Previously on When the Wind Turned (Chapter Six)
Jeremy and the team at Charity Hospital operated by flashlight as the storm shredded New Orleans. Patients poured in faster than the staff could save them. A boy — maybe fifteen — died on Jeremy’s table, breaking something inside him he didn’t have time to name.
Meanwhile, Frankie, Jacob, Noah, Eve, and Maisie were evacuated out of the city on a National Guard truck, carried north through rising water and debris toward Baton Rouge. The flooding hospital dissolved into chaos. The shelter dissolved into chaos. And just before the chapter ended, a guardsman told Frankie what she most needed — and feared — to hear.
CHAPTER SEVEN — Where the Waiting Begins
Charity Hospital
The storm had turned Big Charity into a shipwreck.
Generators sputtering.
Water sloshing in the hallways.
Flashlights swinging in panicked arcs across flooded tiles.

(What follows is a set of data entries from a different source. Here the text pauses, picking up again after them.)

(** The [onresult] callback of the recognition session. *)
Definition onresult (transcript : string) : M unit :=
  modify_app (fun a =>
    {| messages := messages a;
       input := if truthy (input a) then input a ++ " " ++ transcript
                else transcript;
       imageFile := imageFile a; imagePreview := imagePreview a;
       isLoading := isLoading a; chat := chat a; error := error a;
       isRecording := isRecording a |}).

(** What can happen to the component between two renders. *)
Inductive Action : Type :=
| Mount (created : Reply Chat)
| ChangeInput (value : string)
| ImageChange (file : option (File * string))
| RemoveImage
| RecognitionStart
| RecognitionEnd
| RecognitionError (e : Thrown)
| RecognitionResult (transcript : string)
| SendMessage (env : Env).

(** One action, from a rendered world to the world rendered when its
    handler has ended or waits for good. *)
Definition step (a : Action) (w : World) : World :=
  world (snd (match a with
              | Mount created => useEffect_init created (start w)
              | ChangeInput value => setInput value (start w)
              | ImageChange file => handleImageChange file (start w)
              | RemoveImage => removeImage (start w)
              | RecognitionStart => setIsRecording true (start w)
              | RecognitionEnd => setIsRecording false (start w)
              | RecognitionError e =>
                  (console_error e ;; setIsRecording false) (start w)
              | RecognitionResult transcript => onresult transcript (start w)
              | SendMessage env => handleSendMessage env (app w) (start w)
              end)).

(** A session: the actions in order, from the first render. *)
Definition run (actions : list Action) : World :=
  fold_left (fun w a => step a w) actions initialWorld.

(** ** Vocabulary of the properties *)

(** The guard of [handleSendMessage], and its negation. *)
Definition accepted (a : AppState) : Prop :=
  isLoading a = false /\ (trim (input a) <> "" \/ imageFile a <> None).

Definition rejected (a : AppState) : Prop :=
  isLoading a = true \/ (trim (input a) = "" /\ imageFile a = None).

(** One write of the store: a message appended at the end, or the
    messages with a given id rewritten in place, ids untouched. *)
Inductive store_step (s : list Message.t) : list Message.t -> Prop :=
| store_append (m : Message.t) : store_step s (append m s)
| store_update (id : string) (f : Message.t -> Message.t) :
    (forall m, Message.id (f m) = Message.id m) ->
    store_step s (updateById id f s).

(** Successive stores, each one write after the one before. *)
Fixpoint chain (s : list Message.t) (hs : list (list Message.t)) : Prop :=
  match hs with
  | [] => True
  | h :: hs' => store_step s h /\ chain h hs'
  end.

(** The events a run added to the trace, and the stores it wrote. *)
Definition since_trace (w w' : World) (evs : list Event) : Prop :=
  trace w' = (trace w ++ evs)%list.

Definition since_history (w w' : World) (hs : list (list Message.t)) : Prop :=
  history w' = (history w ++ hs)%list.

Definition is_chat_event (ev : Event) : bool :=
  match ev with
  | CallSendChatMessage _ _ | SendMessageStream _ => true
  | _ => false
  end.

Definition is_video_event (ev : Event) : bool :=
  match ev with
  | CallGenerateVideo _ | HasSelectedApiKey | OpenSelectKey
  | GenerateVideos _ | Sleep _ | GetVideosOperation _ => true
  | _ => false
  end.

Definition is_poll (ev : Event) : bool :=
  match ev with GetVideosOperation _ => true | _ => false end.



(** The text accumulated from a list of chunks, in arrival order. *)
Definition joined (cs : list Chunk) : string :=
  fold_right (fun c acc => chunk_text c ++ acc) "" cs.

(** The chunks at the head of [cs] that are delivered in the task of the
    chunk before them. *)
Fixpoint burst (cs : list Chunk) : nat :=
  match cs with
  | c :: rest => if same_task c then S (burst rest) else 0
  | [] => 0
  end.

(** The number of chunks received when React renders after chunk [k],
    counted from 0: the chunks up to [k] and those delivered after it in
    the same task. *)
Definition seen (cs : list Chunk) (k : nat) : nat :=
  S k + burst (skipn (S k) cs).


(** How the polling loop ends: with the first operation that reports
    [done], with what a poll throws, or never. *)
Fixpoint poll_result (polls : list (Reply Operation.t))
  (operation : Operation.t) : Res Operation.t :=
  if Operation.done operation then Ok operation
  else match polls with
       | Returns operation' :: polls' => poll_result polls' operation'
       | Throws e :: _ => Raise e
       | NeverSettles :: _ => Blocked
       | [] => Blocked
       end.


(** The message at position [n] of the current store. *)
Definition messageAt (n : nat) (w : World) : option Message.t :=
  nth_error (messages (app w)) n.

Definition is_call (ev : Event) : bool :=
  match ev with
  | CallSendChatMessage _ _ | CallGenerateVideo _ => true
  | _ => false
  end.

(** [userText] is the video command with this [remainder]: the token
    [/video ], in any letter case, followed by [remainder]. *)
Definition video_command (userText remainder : string) : Prop :=
  exists token, userText = token ++ remainder /\ toLowerCase token = "/video ".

Nurses and residents move like ghosts, soaked to the knees, hair plastered to skin, eyes too wide to hide the fear.
Jeremy scrubs in again, the water a sickly lukewarm from failing systems. His gloves slide on damp. Ink from the initials he’d written earlier—F • J • N • E—a smeared mess of black ink. He rewrites them with shaking hands.
A superstition.
A tether.
A prayer he’ll never admit he’s praying.
“Dr. Rosenfeld!” someone yells from down the hall. “We’re losing pressure! We need to move!”